(* ===== verification/Topology.v ===== *)
(** * Topology: the peer table, the root set of planet and moons, and the routing
    decision (zerotier-node: topology.rs, switch.rs). *)
From S2P Require Export Peer World.

Record Topology := mkTopology {
  t_peers : gmap bytes Peer;
  t_roots : list bytes;
  t_planet : option World;
  t_moons : list World;
  t_pending_whois : gmap bytes (Z * Z);
}.

Definition with_peers (t : Topology) (ps : gmap bytes Peer) : Topology :=
  {| t_peers := ps; t_roots := t_roots t; t_planet := t_planet t; t_moons := t_moons t;
     t_pending_whois := t_pending_whois t |}.
Definition with_roots (t : Topology) (rs : list bytes) : Topology :=
  {| t_peers := t_peers t; t_roots := rs; t_planet := t_planet t; t_moons := t_moons t;
     t_pending_whois := t_pending_whois t |}.
Definition with_planet (t : Topology) (w : option World) : Topology :=
  {| t_peers := t_peers t; t_roots := t_roots t; t_planet := w; t_moons := t_moons t;
     t_pending_whois := t_pending_whois t |}.
Definition with_moons (t : Topology) (ws : list World) : Topology :=
  {| t_peers := t_peers t; t_roots := t_roots t; t_planet := t_planet t; t_moons := ws;
     t_pending_whois := t_pending_whois t |}.
Definition with_pending (t : Topology) (m : gmap bytes (Z * Z)) : Topology :=
  {| t_peers := t_peers t; t_roots := t_roots t; t_planet := t_planet t; t_moons := t_moons t;
     t_pending_whois := m |}.

Module Topo.

Definition new : Topology :=
  {| t_peers := ∅; t_roots := []; t_planet := None; t_moons := []; t_pending_whois := ∅ |}.

Definition root_address (r : WorldRoot) : bytes := id_address (wr_identity r).

(** The peer entry made for a root: public identity and one direct path per endpoint. *)
Definition root_peer (r : WorldRoot) : Peer :=
  let id := wr_identity r in
  fold_left
    (fun p e => match Inet.to_socket_addr e with
                | Some a => PeerOps.add_path p a true 0
                | None => p
                end)
    (wr_endpoints r)
    (PeerOps.new {| id_address := id_address id; id_public := id_public id; id_secret := None |} true).

(** One turn of the loop over [world.roots]. *)
Definition add_root (t : Topology) (r : WorldRoot) : Topology :=
  let addr_bytes := root_address r in
  let t := if bool_decide (addr_bytes ∈ t_roots t) then t
           else with_roots t (t_roots t ++ [addr_bytes]) in
  with_peers t (<[addr_bytes := root_peer r]> (t_peers t)).

Definition load_planet (t : Topology) (world : World) : Topology :=
  with_planet (fold_left add_root (w_roots world) t) (Some world).

Definition load_moon `{Prims} (t : Topology) (moon : World) : res ProtocolError Topology :=
  let* _ := WorldP.verify_signature moon in
  let t := fold_left add_root (w_roots moon) t in
  Ok (with_moons t (t_moons t ++ [moon])).

Definition has_root (w : World) (addr : bytes) : bool :=
  existsb (fun r => bool_decide (root_address r = addr)) (w_roots w).

(** One turn of the loop of [unload_moon] over the removed moon's roots. *)
Definition drop_root (t : Topology) (r : WorldRoot) : Topology :=
  let addr_bytes := root_address r in
  let still_a_root :=
    match t_planet t with Some p => has_root p addr_bytes | None => false end
    || existsb (fun m => has_root m addr_bytes) (t_moons t) in
  if still_a_root then t
  else with_roots t (filter (fun a => a <> addr_bytes) (t_roots t)).

Definition unload_moon (t : Topology) (moon_id : Z) : Topology * bool :=
  match list_find (fun m => w_id m = moon_id) (t_moons t) with
  | None => (t, false)
  | Some (index, moon) =>
      let t := with_moons t (delete index (t_moons t)) in
      (fold_left drop_root (w_roots moon) t, true)
  end.

Definition get_peer (t : Topology) (address : bytes) : option Peer := t_peers t !! address.

Definition get_root (t : Topology) : option Peer :=
  head (omap (fun a => t_peers t !! a) (t_roots t)).

Definition get_root_mut (t : Topology) : option Peer :=
  match t_roots t with
  | [] => None
  | root_addr :: _ => t_peers t !! root_addr
  end.

Definition add_peer (t : Topology) (identity : Identity) : Topology :=
  let addr_bytes := id_address identity in
  match t_peers t !! addr_bytes with
  | Some _ => t
  | None => with_peers t (<[addr_bytes := PeerOps.new identity false]> (t_peers t))
  end.

(** An update through [get_peer_mut]. *)
Definition update_peer (t : Topology) (address : bytes) (f : Peer -> Peer) : Topology :=
  with_peers t (alter f address (t_peers t)).

(** ** The topology's state machine *)

Definition world_roots (w : World) : list bytes := map root_address (w_roots w).

(** The addresses the loaded worlds name as roots. *)
Definition declared_roots (t : Topology) : list bytes :=
  match t_planet t with Some p => world_roots p | None => [] end
  ++ concat (map world_roots (t_moons t)).

Section Steps.
Context {P : Prims}.

Inductive topo_step : Topology -> Topology -> Prop :=
  | step_moon t moon t' : load_moon t moon = Ok t' -> topo_step t t'
  | step_unload t id : topo_step t (unload_moon t id).1
  | step_peer t identity : topo_step t (add_peer t identity)
  | step_update t address p q :
      t_peers t !! address = Some p -> PeerOps.peer_step p q ->
      topo_step t (update_peer t address (fun _ => q))
  | step_whois t m : topo_step t (with_pending t m).

(** A node's topology: the planet is loaded once, when the node is made. *)
Inductive topo_reachable (planet : World) : Topology -> Prop :=
  | topo_init : topo_reachable planet (load_planet new planet)
  | topo_next t t' : topo_reachable planet t -> topo_step t t' -> topo_reachable planet t'.
End Steps.

Record topo_ok `{Prims} (t : Topology) : Prop := {
  to_nodup : NoDup (t_roots t);
  to_roots : forall a, a ∈ t_roots t <-> a ∈ declared_roots t;
  to_root_peer : forall a, a ∈ t_roots t -> is_Some (t_peers t !! a);
  to_peers : map_Forall (fun a p => id_address (peer_identity p) = a /\ PeerOps.peer_ok p) (t_peers t);
}.

End Topo.

(** ** switch.rs *)

Inductive RouteDecision : Type :=
  | Direct (address : SocketAddr)
  | Relay (root_address : SocketAddr) (dest_zt_address : bytes)
  | Drop.

Module Switch.

Definition route (t : Topology) (dest : bytes) (now_ms : Z) : RouteDecision :=
  let relay :=
    match Topo.get_root t with
    | Some root =>
        match PeerOps.best_path root now_ms with
        | Some root_path => Relay (path_address root_path) dest
        | None =>
            match peer_paths root with
            | first_path :: _ => Relay (path_address first_path) dest
            | [] => Drop
            end
        end
    | None => Drop
    end in
  match Topo.get_peer t dest with
  | Some peer =>
      match PeerOps.best_path peer now_ms with
      | Some path => if path_is_direct path then Direct (path_address path) else relay
      | None => relay
      end
  | None => relay
  end.

End Switch.

(** ** Facts *)

Module TopoFacts.
Section TopoFacts.
Import Topo.
Context {P : Prims} {L : PrimLaws P}.

Lemma peer_step_identity p q : PeerOps.peer_step p q -> peer_identity q = peer_identity p.
Proof.
  destruct 1 as [|p pid now|p now| |p a now|]; simpl; try done.
  - unfold PeerOps.mark_stale. by destruct (peer_state p).
  - unfold PeerOps.promote_path. by destruct (PeerOps.has_path p a).
Qed.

======

WHAT YOU SHOULD DO:
Which lines above hold the string "node"? Show each of them.

TASK OUTPUT:
    decision (zerotier-node: topology.rs, switch.rs). *)
(** A node's topology: the planet is loaded once, when the node is made. *)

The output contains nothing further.